Most of the apps buying installs are from game companies that have massive revenues (Supercell, King, etc.). It's not the same as the 90s. There might be an app bubble, but it's not a VC driven one.
My gut feeling is the valley has turned sour on fb far ahead of the facts.
These app (especially gaming) companies are profitably running ads on fb. Many of which have spend hundreds of millions on advertising, primarily through fb (by a long shot over Google).
Other genres of apps are starting to migrate to the gaming strategies of acquiring users and increasing retention with ads.
CPMs on fb are rising, not falling.
Brands haven't successfully migrated to mobile advertising as a whole, and when they do I think fb will be the primary choice.

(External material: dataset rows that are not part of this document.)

(** X21: [FGD.unserialise] refuses any input that does not start with
    the three bytes [FGD], the empty input included, with [ValueError],
    before it reads further; and after the magic bytes it refuses a
    complete header whose version byte is not 2 with [TypeError]. *)
Theorem FGD_unserialise_rejects (h : heap) :
  (∀ file, take 3 file ≠ [70; 71; 68] →
     FGD_unserialise h file = Raise (ValueError "Not an FGD file!")) ∧
  (∀ version header rest,
     version ≠ BIN_FORMAT_VERSION → List.length header = 20%nat →
     FGD_unserialise h ([70; 71; 68] ++ version :: header ++ rest)
       = Raise (TypeError "Unknown format version!")).
Proof.
  split.
  - intros file Hmagic. unfold FGD_unserialise, read_upto. cbn [mbind result_bind].
    by rewrite bool_decide_eq_true_2.
  - intros version header rest Hversion Hlen.
    unfold FGD_unserialise, read_upto. cbn [take drop app mbind result_bind].
    rewrite bool_decide_eq_false_2 by (intros H; by apply H).
    pose proof (read_exactly_app 21 (version :: header) rest) as Hhead.
    cbn [app] in Hhead. rewrite Hhead by (cbn; lia). cbn [mbind result_bind read_u8].
    do 20 (destruct header as [|? header]; [done|]). destruct header; [|done].
    cbn. by rewrite bool_decide_eq_true_2.
Qed.

Lemma FGD_unserialise_rejects_witness :
  FGD_unserialise ∅ [] = Raise (ValueError "Not an FGD file!").
Proof. apply (proj1 (FGD_unserialise_rejects ∅) []). done. Defined.

(** ** Names of the value types *)

(** X22: every value type is found in [VALUE_TYPE_LOOKUP] by its own
    name written in any letter case, the way the parser looks it up;
    [bool] and [int] are accepted for the boolean and integer types; and
    each member of the three enumerations is recovered from its value. *)
Theorem value_type_names :
  (∀ (t : ValueTypes.t) (raw : string),
     casefold raw = ValueTypes.value t → lookup_value_type raw = Ok t) ∧
  (∀ raw, casefold raw = "bool" → lookup_value_type raw = Ok ValueTypes.BOOL) ∧
  (∀ raw, casefold raw = "int" → lookup_value_type raw = Ok ValueTypes.INT) ∧
  (∀ t, ValueTypes.of_value (ValueTypes.value t) = Some t) ∧
  (∀ t, EntityTypes.of_value (EntityTypes.value t) = Some t) ∧
  (∀ t, HelperTypes.of_value (HelperTypes.value t) = Some t).
Proof.
  split_and!.
  - intros t raw H. unfold lookup_value_type. rewrite H. by destruct t.
  - intros raw H. unfold lookup_value_type. by rewrite H.
  - intros raw H. unfold lookup_value_type. by rewrite H.
  - by intros [].
  - by intros [].
  - by intros [].
Qed.

Lemma value_type_names_witness : lookup_value_type "Integer" = Ok ValueTypes.INT.
Proof. apply (proj1 value_type_names ValueTypes.INT "Integer"). reflexivity. Defined.

(** ** Reading tags and colon lists *)

Lemma read_tags_loop_strings (ts : list string) acc fuel tail :
  (List.length ts < fuel)%nat →
  read_tags_loop fuel acc (((fun t => (Token.STRING, t)) <$> ts) ++ tail)
  = match tail with
    | (Token.BRACK_CLOSE, _) :: rest =>
        Ok (acc ++ ((fun t => rstrip_comma (casefold t)) <$> ts), rest)
    | [] => Raise (TokError "Unclosed tags!")
    | _ =>
        read_tags_loop (fuel - List.length ts)
          (acc ++ ((fun t => rstrip_comma (casefold t)) <$> ts)) tail
    end.
Proof.
  revert acc fuel. induction ts as [|t ts IH]; intros acc fuel Hfuel.
  - cbn [fmap list_fmap app List.length]. rewrite app_nil_r, Nat.sub_0_r.
    destruct fuel as [|fuel]; [cbn in Hfuel; lia|].
    destruct tail as [|[[] v] rest]; done.
  - destruct fuel as [|fuel]; [cbn in Hfuel; lia|].
    cbn [fmap list_fmap app read_tags_loop tok_call List.length].
    rewrite IH by (cbn in Hfuel; lia).
    rewrite <- app_assoc. cbn [app]. done.
Qed.

(** X23: [read_tags] reads the strings up to the closing bracket, folds
    their case, drops trailing commas and hands them to [validate_tags];
    the stream continues after the bracket.  When the input ends before a
    closing bracket, it raises [Unclosed tags!]. *)
Theorem read_tags_reads (ts : list string) (fuel : nat) :
  (List.length ts < fuel)%nat →
  (∀ v rest,
     read_tags fuel (((fun t => (Token.STRING, t)) <$> ts) ++ (Token.BRACK_CLOSE, v) :: rest)
     = (tagset ← validate_tags ((fun t => rstrip_comma (casefold t)) <$> ts) TokError;
        Ok (tagset, rest))) ∧
  read_tags fuel ((fun t => (Token.STRING, t)) <$> ts) = Raise (TokError "Unclosed tags!").
Proof.
  intros Hfuel. split.
  - intros v rest. unfold read_tags. by rewrite read_tags_loop_strings.
  - unfold read_tags.
    rewrite <- (app_nil_r ((fun t => (Token.STRING, t)) <$> ts)).
    by rewrite read_tags_loop_strings.
Qed.

Lemma read_tags_reads_witness :
  read_tags 3 [(Token.STRING, "hl2,"); (Token.STRING, "!P2"); (Token.BRACK_CLOSE, "]")]
  = Ok ({[ "HL2"; "!P2" ]}, []).
Proof.
  etrans.
  { exact (proj1 (read_tags_reads ["hl2,"; "!P2"] 3 ltac:(cbn; lia)) "]" []). }
  vm_compute. reflexivity.
Defined.

Lemma read_colon_list_loop_fields (ss : list string) acc fuel end_tok v rest :
  (2 * List.length ss < fuel)%nat →
  end_tok ∉ [Token.STRING; Token.COLON; Token.PLUS; Token.EOF] →
  read_colon_list_loop fuel acc false
    ((ss ≫= fun s => [(Token.COLON, ":"); (Token.STRING, s)]) ++ (end_tok, v) :: rest)
  = Ok (acc ++ ss, end_tok, rest).
Proof.
  intros Hfuel Hend. revert acc fuel Hfuel.
  induction ss as [|s ss IH]; intros acc fuel Hfuel.
  - destruct fuel as [|fuel]; [cbn in Hfuel; lia|].
    cbn [mbind list_bind app read_colon_list_loop tok_iter tok_call].
    rewrite app_nil_r. destruct end_tok; try done; exfalso; apply Hend; set_solver.
  - destruct fuel as [|[|fuel]]; [cbn in Hfuel; lia..|].
    rewrite bind_cons. cbn [app read_colon_list_loop tok_iter tok_call negb].
    rewrite IH by (cbn in Hfuel |- *; lia). by rewrite <- app_assoc.
Qed.

(** X24: [read_colon_list] reads the fields of a line.  On any number of
    [: "string"] pairs followed by a token that ends the list (anything
    but a string, a colon, a plus or the end of input) it returns the
    strings in order together with that token, and leaves the stream
    after it. *)
Theorem read_colon_list_fields (ss : list string) (fuel : nat) (end_tok : Token.t)
    (v : string) (rest : tokens) :
  (2 * List.length ss < fuel)%nat →
  end_tok ∉ [Token.STRING; Token.COLON; Token.PLUS; Token.EOF] →
  read_colon_list fuel
    ((ss ≫= fun s => [(Token.COLON, ":"); (Token.STRING, s)]) ++ (end_tok, v) :: rest)
    false
  = Ok (ss, end_tok, rest).
Proof.
  intros Hfuel Hend. unfold read_colon_list.
  by rewrite read_colon_list_loop_fields.
Qed.

Lemma read_colon_list_fields_witness :
  read_colon_list 5
    [(Token.COLON, ":"); (Token.STRING, "Name"); (Token.COLON, ":");
     (Token.STRING, "0"); (Token.NEWLINE, "")] false
  = Ok (["Name"; "0"], Token.NEWLINE, []).
Proof.
  apply (read_colon_list_fields ["Name"; "0"] 5 Token.NEWLINE "" []).
  - cbn. lia.
  - set_solver.
Defined.

(** ** What EntityDef.parse builds *)

Lemma dict_set_keys_present {K V} `{EqDecision K} (d : list (K * V)) k v v0 :
  dict_get d k = Some v0 → (dict_set d k v).*1 = d.*1.
Proof.
  induction d as [|[k' v'] d IH]; [done|]. cbn.
  destruct (decide (k = k')) as [->|Hne]; [done|]. intros H. cbn. by rewrite IH.
Qed.

Lemma dict_set_not_nil {K V} `{EqDecision K} (d : list (K * V)) k v :
  dict_set d k v ≠ [].
Proof. destruct d as [|[k' v'] d]; cbn; [done|]. by destruct (decide (k = k')). Qed.

Lemma dict_get_elem {K V} `{EqDecision K} (d : list (K * V)) k v :
  dict_get d k = Some v → (k, v) ∈ d.
Proof.
  induction d as [|[k' v'] d IH]; [done|]. cbn.
  destruct (decide (k = k')) as [->|Hne].
  - intros [= ->]. left.
  - intros H. right. by apply IH.
Qed.

Lemma attr_store_order (kvs : attr_map KeyValues) (order : list string) key tags value :
  order = kvs.*1 → NoDup order → Forall (fun entry => entry.2 ≠ []) kvs →
  let tags_map := default [] (dict_get kvs key) in
  let order' := if bool_decide (tags_map = []) then order ++ [key] else order in
  let kvs' := attr_store kvs key tags value in
  order' = kvs'.*1 ∧ NoDup order' ∧ Forall (fun entry => entry.2 ≠ []) kvs'.
Proof.
  intros -> Hnd Hne. cbn zeta. unfold attr_store.
  destruct (dict_get kvs key) as [tm|] eqn:Hget; cbn [default].
  - assert (tm ≠ []) as Htm.
    { rewrite Forall_forall in Hne. apply (Hne (key, tm)). by apply dict_get_elem. }
    rewrite bool_decide_eq_false_2 by done.
    rewrite (dict_set_keys_present _ _ _ tm) by done. split_and!; try done.
    apply (dict_set_Forall (fun tm => tm ≠ [])); [done|apply dict_set_not_nil].
  - rewrite bool_decide_eq_true_2 by done. rewrite dict_set_fresh by done.
    rewrite fmap_app. split_and!; [done| |].
    + apply NoDup_app. split_and!; [done| |apply NoDup_singleton].
      intros x Hx Hx'. apply list_elem_of_singleton in Hx' as ->.
      by apply dict_get_None in Hget.
    + apply Forall_app. split; [done|]. by repeat constructor.
Qed.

I don't think VC funded negative value ad campaigns are a notable portion of fb revenues.
I would love to be proven wrong on any of these assertions.
Yes. Supercell was $464mm profit on $892mm revenue. The other big IAP game factories are probably similar. Zynga was doing some crazy profits too before they started sinking everything into acquisition
Revenue generation pays for ad spending which generates more revenue. The only thing that stops this cycle is people stop playing and making in-app purchases.
Is it? If they have a large publisher network, they can cross-promote within their apps. The only reason to pay a high rate for an install ad is to gain access to the audience you don't have.